# FreeBSD 9.3 PV as domU in xenserver resetting / rebooting



## Phlogi (Jun 16, 2015)

I installed the amd64 version of the 9.3-Release as a domU in latest xenserver 6.5 (using other media and default settings, so no hvm yet) and got the following very unusual issue: After a few minutes of the guest running, the system (FreeBSD, not the hypervisor) resets. It silently reboots without any message, either in xenserver logs or in the FreeBSD crash folder. I'm not that familiar with BSD yet, so could you give me any hints where to check?


Thanks in advance!

PS: Yes I need to use 9.3 and I know that FreeBSD 10 has better visualization support


----------



## SirDice (Jun 16, 2015)

It's probably not FreeBSD that's causing the reset. It's entirely possible it's XEN that's pulling the rug from underneath FreeBSD. If FreeBSD did indeed crash I would expect some crash logs (although it does happen it'll crash without creating them).

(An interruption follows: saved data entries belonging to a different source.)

(* ===== verification/LocalTree.v ===== *)
(** * LocalTree: a directory survives being archived and extracted

    The round trip over real directories: LocalFS reads a directory, Tar archives it, UnTar extracts the
    archive with LocalFS into an empty directory. The theorem compares the two directories path by path. *)

From S2P Require Import Prelude FileMode Format Path Archive Tar Catar Posix LocalFS.

(** ** Physical paths *)

(** The names are those of directory entries, and everything above is a directory. *)
Definition names_ok (p : PathT) : Prop := Forall valid_name p.

Definition dirs_above (fs : FSTree) (p : PathT) : Prop :=
  forall n, (n < length p)%nat -> is_directory fs (take n p) = true.

Lemma names_snoc p c : names_ok (p ++ [c]) <-> names_ok p /\ valid_name c.
Proof. unfold names_ok. rewrite Forall_app, Forall_singleton. done. Qed.

Lemma names_normal r p : names_ok p -> normal r p.
Proof.
  induction p as [|c p IH] using rev_ind; [intros _; by split|].
  intros [Hp Hc]%names_snoc. by apply normal_snoc; [apply IH|].
Qed.

Lemma take_snoc_lt {A} (p : list A) c n : (n <= length p)%nat -> take n (p ++ [c]) = take n p.
Proof. intros Hn. by rewrite take_app_le. Qed.

Lemma dirs_above_snoc fs p c : dirs_above fs (p ++ [c]) <-> dirs_above fs p /\ is_directory fs p = true.
Proof.
  unfold dirs_above. rewrite length_app. cbn [length]. split.
  - intros H. split.
    + intros n Hn. rewrite <- (take_snoc_lt p c n) by lia. apply H. lia.
    + specialize (H (length p) ltac:(lia)). by rewrite take_snoc_lt, take_ge in H by lia.
  - intros [H1 H2] n Hn. rewrite take_snoc_lt by lia. destruct (decide (n = length p)) as [->|]; [by rewrite take_ge|].
    apply H1. lia.
Qed.

Lemma is_directory_spec fs p : is_directory fs p = true <-> exists i, fs !! p = Some i /\ kind i = KDir.
Proof.
  unfold is_directory. destruct (fs !! p) as [i|]; [|split; [done|by intros (? & ? & _)]].
  destruct i as [[] ? ? ? ? ? ?]; cbn; split; try done; try (by eexists); by intros (? & [= <-] & ?).
Qed.
(* ===== verification/Prelude.v ===== *)
(** Verification of the Datum DNS operator.

    * The program

    The operator keeps DNS zones at a PowerDNS server in step with Kubernetes objects.
    Users write [DNSZone] and [DNSRecordSet] objects, by hand or with the command-line
    plugin ([internal/cmd/dns]).  The plugin reads values in presentation format, zone
    files and flags, validates them and prints them back (package [rdata], package
    [bind]).  Webhooks ([internal/webhook]) admit a record set or refuse it, and stamp it
    with the annotations people read ([internal/display]).  The downstream controllers
    ([internal/controller]) hold the finalizers, hand a zone or a record set to the
    PowerDNS client and write the status.  The client ([internal/dns/pdns]) turns the
    entries into RRsets, compares them with the zone, sends patches and reports a status
    per owner name.  Names are qualified by one shared function
    ([internal/dns/ownername]).

    Private zones are served by a second system ([internal/internaldns]).  Its control
    plane compiles the registrations, contributions and record sets of a zone into a plan,
    cuts the plan into chunks and writes a manifest over them.  A planner per shard
    collects the bindings of the shard into a snapshot that fits its budget.  Both put
    what they made into an outbox, from which it goes to a stream once what it depends on
    is there.  An allocator hands out the addresses of resolvers.  These processes share
    one Kubernetes API server and run on several machines.  Replicas receive the stream,
    check it against what they accepted before, and serve it.  The packages share the wire
    types and rules of package [model].

    * The files

    - [Prelude]: byte strings and their notation, the [result] monad of fallible code,
      tactics, and generic lemmas.
    - [GoStrings], [GoTime], [GoNetip]: what the code uses of Go's packages [strings],
      [strconv], [sort], [time] and [net/netip].  What Go leaves open (map order, ties of
      [sort.Slice], Unicode case tables) is the class [GoRuntime]; theorems hold for every
      instance and [reference_runtime] is one.
    - [Api]: the record set, zone and zone class types of [api/v1alpha1].
    - [Ownername]: [internal/dns/ownername/ownername.go].
    - [Display]: [internal/display/display.go] and [activity.go].
    - Package [internal/cmd/dns/rdata]: [RdataTypes] ([types.go]), [RdataToken]
      ([token.go], [txt.go]), [RdataTTL] ([ttl.go]), [RdataName] ([name.go],
      [hostname.go]), [RdataParse] ([parse.go], [line.go]), [RdataRender] ([render.go],
      [key.go], [fields.go]), [RdataValidate] ([validate.go]).  [RdataLex] and
      [RdataRoundtrip] prove that [Render] and [ParseValue] are inverse.
    - Package [internal/cmd/dns/bind]: [BindScan] ([scan.go], [ttl.go], [errors.go]) and
      [BindParse] ([parse.go], [emit.go], [api.go]).  [BindLines], [BindValues] and
      [BindRoundtrip] prove that [Emit] and [Parse] are inverse.
    - Package [internal/dns/pdns]: [PdnsEncode] (from entries to RRsets), [PdnsPatch] (how
      a patch is put together), [PdnsErrors] ([errors.go]), [PdnsClient] (the calls of
      [client.go], with the server as an oracle), [PdnsSafety] (what they may change
      whatever the server answers) and [PdnsProgress] (what they bring about when it
      accepts).
    - [RdataBackend] relates the plugin's validation and printing to the backend's
      encoding.
    - [ApiMeta]: the condition helpers of apimachinery and the finalizer and owner
      reference helpers of controller-runtime, as interfaces with an instance each.
    - [StatusUtil]: packages [internal/dns/util] and [internal/dns/utils].
    - Package [internal/controller]: [CtlConditions] ([conditions.go]), [Cluster] (the API
      server and the client a reconciler calls), [CtlRecordSet]
      ([dnsrecordset_downstream_controller.go], [alias_target.go]), [CtlWatch] (the
      mappings that queue it), [CtlZone] ([dnszone_downstream_controller.go]).
      [CtlSafety] and [CtlLiveness] hold the theorems on the record set reconciler.
    - [Admission]: [internal/webhook].
    - [GoCrypto], [GoJson]: SHA-256, hex and JSON encoding as Go's packages do them.
    - Package [internal/internaldns/model]: [WireModel] ([model.go], [subjects.go],
      [snapshot_keys.go], [private_records.go]) and [ReservedScopes]
      ([reserved_scopes.go]).  The checks of miekg/dns are the class [MiekgDNS], that of
      apimachinery the class [K8sValidation].
    - [Publication]: chunks and manifest of a publication ([publication_reconciler.go]) and
      their verification.
    - [Capacity]: [platform/capacity.go] and the dependencies of [platform/planner.go];
      [SnapshotValid] shows that a fitted snapshot is valid.
    - [Compile]: [controlplane/compiler.go], [wire.go] and [references.go].  [CompileClaims]
      says who holds a name after the passes over record sets and registrations,
      [CompileSafety] what a compiled plan is, and [CompileHistory] how a sequence of plans
      meets the fences of a replica.
    - [GoJsonDecode], [GoNetipPrefix]: JSON decoding and the prefixes of [net/netip].
      [WireDecode] decodes the wire types and shows that they are read back.
    - [ApiStore]: the API server as these processes see it, the objects of
      [internaldns_service_types.go], programs that call it, and a rely-guarantee logic for
      their interleavings.  [ApiHistory]: facts about what has been written.
    - [ShardState]: the record of a shard.  [Allocator] ([platform/allocator.go]) and
      [AllocatorSafety].  [Planner] ([platform/planner.go]), [Outbox]
      ([platform/outbox.go]), [Publisher] ([controlplane/publication_reconciler.go]).
    - The publication protocol of these three: [PublishInvariant] (what holds of the store
      while they share it), [PublishWire] and [PublishEvents] (what an entry is on the
      stream), [PublishWrites] (each kind of write keeps the invariant),
      [PublishOutbox], [PublishPlanner], [PublishPublisher] (each program keeps it),
      [PublishSafety] (the theorems, with what else may happen in the store) and
      [PublishExample] (a run from a zone to the snapshot that attaches it).
    - [ServingFences]: [serving/binding_fences.go] and the contribution fences of
      [serving/agent.go].
    - The replicas: [AgentState] (the checkpoint, [serving/state.go], and what the agent
      computes from it), [AgentHost] (the machine a replica runs on), [AgentTransaction]
      ([transaction.go] and the marker of [activation.go]), [Agent] (the handlers and
      [Step] of [agent.go], [continuity.go], [publication_state.go]), [AgentStart]
      ([bootstrap.go] and the restore at the start).  [AgentLogic] is a Hoare logic for
      them, [AgentSafety] shows what every operation keeps, [AgentFiles] what the
      transaction does to files, [AgentRuns] what holds over runs with restarts, and
      [AgentAgree] joins them with the publication protocol.

    * How code is modelled

    A Go function is a function of the same name.  A loop is a recursion on the list or
    string it consumes, or carries fuel: [tokenizeFrom] and [splitFrom] one step per byte
    of input, [isolateLoop] one step per change sent, [compileLoop] one round per source.
    Each is shown to be enough ([tokenizeFrom_fuel], [splitFields_spaced],
    [applyIsolatingRefusals_spec], [Compile_closed]).  Errors and
    advisories are values, one constructor per site; their wording is not modelled.
    Integers are [Z] with their width in [wf_RecordEntry], and with wrap-around written
    out where the code can overflow ([wrap64] in [RdataTTL]).  The clock is an argument.
    The PowerDNS server answers from an arbitrary function of the requests so far, and a
    call returns its result together with the requests it sent ([PdnsClient]).  A
    reconciler runs in a world that holds the events so far and whose cluster and PowerDNS
    answer each call as they like ([Cluster]); a safety theorem says what had to come
    before an event, a liveness theorem fixes a cluster that stores what is written and
    runs the reconciler on it.  A process of the platform is a program, a tree of calls to
    the API server; any number of them interleave call by call, a call may fail before or
    after it is applied, and a process may stop at any call ([ApiStore]).  A theorem on
    processes speaks of every such run, by the logic [wp] and its [adequacy].  An operation
    of a replica is a function of its state and of the machine, on which every call to the
    file system, the daemons, the probes and the broker is an event that may fail
    ([AgentHost]); a run of a replica is any sequence of operations, each of which may be
    cut short by a restart ([runs]).

    * What is proved

    - Safety of the client, whatever the server answers: it writes only what it lists and
      deletes only what it wrote ([EnsureRecordSet_safe], [DeleteRecordSet_exact],
      [DeleteZone_clears]); a status says programmed only for what was accepted
      ([EnsureRecordSet_status]); the search for refused changes ends and accounts for
      every change ([applyIsolatingRefusals_spec]); a settled set costs no write
      ([EnsureRecordSet_settled]).
    - Safety of the reconcilers, whatever cluster and server answer: a record set is
      reported as programmed only after its RRsets were ([Reconcile_programmed]); a
      finalizer goes only after the data it guards ([Reconcile_finalizer],
      [Reconcile_zone_removal]).
    - Progress: a record set is programmed after five runs ([Reconcile_converges]), a
      failure is tried again ([reconcileProgram_retries]) and waiting record sets are
      queued ([recordSetsWaitingOn_complete]); the exception is a failed delete of a
      removed name, which is never tried again ([Reconcile_forgets_delete]).
    - Admission keeps record sets from contending for a name
      ([validateRecordSet_exclusive]).
    - Compilation ends with a plan in which every SRV target has an address
      ([Compile_closed]); a name has one holder and records come from holders
      ([Compile_ownership]); a registration yields only to record sets and older
      registrations ([registrations_precedence]).  A replica accepts every plan compiled
      after the one it has ([publications_accepted]).
    - Publication: a replica accepts only the payload a manifest names
      ([VerifyManifest_sound]), and accepts what the control plane sends in any order
      ([VerifyManifest_wire]).
    - Planning: a snapshot fits its budget once encoded ([fitSnapshot_budget]), is valid
      ([fitSnapshot_valid]), and never drops what is served ([fitSnapshot_established]).
    - Fences: over any sequence of accepted snapshots and publications nothing goes back
      ([advanceBindingFences_history], [contributions_history]).
    - Replicas: what a replica has stored never goes back and can always be loaded
      ([replica_forward]); every publication it holds is put together from what was
      delivered ([replica_holds]); fed from one stream, two replicas hold the same plan
      under one revision unless one of them holds its withdrawal ([replicas_agree]);
      installing files is all or nothing ([transaction_atomic]; a write that fails may
      leave part of its data, and temporary files may stay behind).
    - The publication protocol: nothing is on the stream before what it refers to
      ([stream_ordered]), a revision names one content or its withdrawal ([one_content]),
      and what is in force never goes back ([commits_forward]).  The run is assumed to have
      no two names that meet in a truncated hash, and fewer than 2^62 events ([within]).
    - Allocation: whatever the callers do and in whatever order, an address has one owner
      and an owner one address ([allocations]).
    - Reserved subtrees are exclusive ([Owner_exclusive]).
    - Status and display: [aggregateProgrammedStatus_spec], [recordStatus_worst],
      [ComputeActivityDiff_spec], [annotations_settle]; [ComputeActivityDiff_blind] says
      which updates are not reported.
    - The patch: [buildRRSets_spec], [patchPayload_spec], [chunkRRSets_spec],
      [pairDeletes_spec], [keepSOASerialRising_spec], [stampComments_stable],
      [refuses_spec], [encodeSvcbLine_deterministic].
    - Refinement between plugin and backend: what is validated is written, line for line,
      as it was shown ([ValidateEntries_lossless], [Validate_written]), and
      [Validate_quoting] says exactly for which entries it is.
    - Round trips: values ([Render_ParseValue]), zone files ([Emit_Parse], for unquoted
      parameters without zone-file syntax), TXT data ([TXTContent_roundtrip],
      [TXTContentForAPI_wire]), TTLs ([ParseTTL_FormatTTL], [ParseTTL_compound],
      [ParseTTL_overflow]).
    - Names and tokens: [NormalizeName_FQDN], [NormalizeName_wf], [FQDN_Qualify],
      [IsApexIn_spec], [tokenize_cover], [validateTypedField_spec].

    * What is not modelled

    Wording of messages, logging, events and metrics; HTTP, JSON and Kubernetes transport;
    the server itself.  The registry of RR type names of miekg/dns is a parameter of
    [Parse].  Of the replicas: the text of rendered files and of errors (parameters), the
    encoding of the checkpoint, the wait for local daemons and the queries of probes, the
    readiness check and the daemons' side of the activation lock, and what a loss of power
    leaves of unsynced files; a restart keeps what was renamed into place.  Not modelled
    yet, in the order planned: the acknowledgement sink and the feed of the internal DNS
    service; the replicators and the PowerDNS record set
    reconciler that no binary starts ([internal/controller]); record values from flags
    ([rdata/flags.go]).  The store of the publication records is the Kubernetes API server;
    the JetStream store that can be configured in its place ([pubstore/store.go]), whose
    lists may be behind, is not modelled.  Of [compileZone], the confirmation of missing
    contributions, the hold of regions, the session of cached inputs and the patches of
    input statuses are left out.  Live discovery, process supervision, generated code and
    presentation are left out. *)

From Stdlib Require Export Ascii ZArith Lia.
From Stdlib Require Import Strings.Byte.
From stdpp Require Export base tactics list option gmap strings sorting.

I'm not too familiar with XEN but is there a way to log whatever is on the guest's console? That may provide clues.


----------



## Phlogi (Jun 16, 2015)

Right, however I even had the guest console open and did not see  any message at all. I'm digging into xen's logs to see whether I find something there. What I can say: it's load related, as soon as I start a compiling process (kernel) the system for sure is resetted after a few minutes.


----------



## Phlogi (Jun 16, 2015)

Update: It seems to be a memory issue, the xen host (squeezed) complains about free memory and maybe fails to get enough for some reason. I now lowered the available memory on the FreeBSD vm and will re-check.


----------



## Oko (Jun 16, 2015)

Don't use in production.


----------



## Phlogi (Jun 16, 2015)

It's not production


----------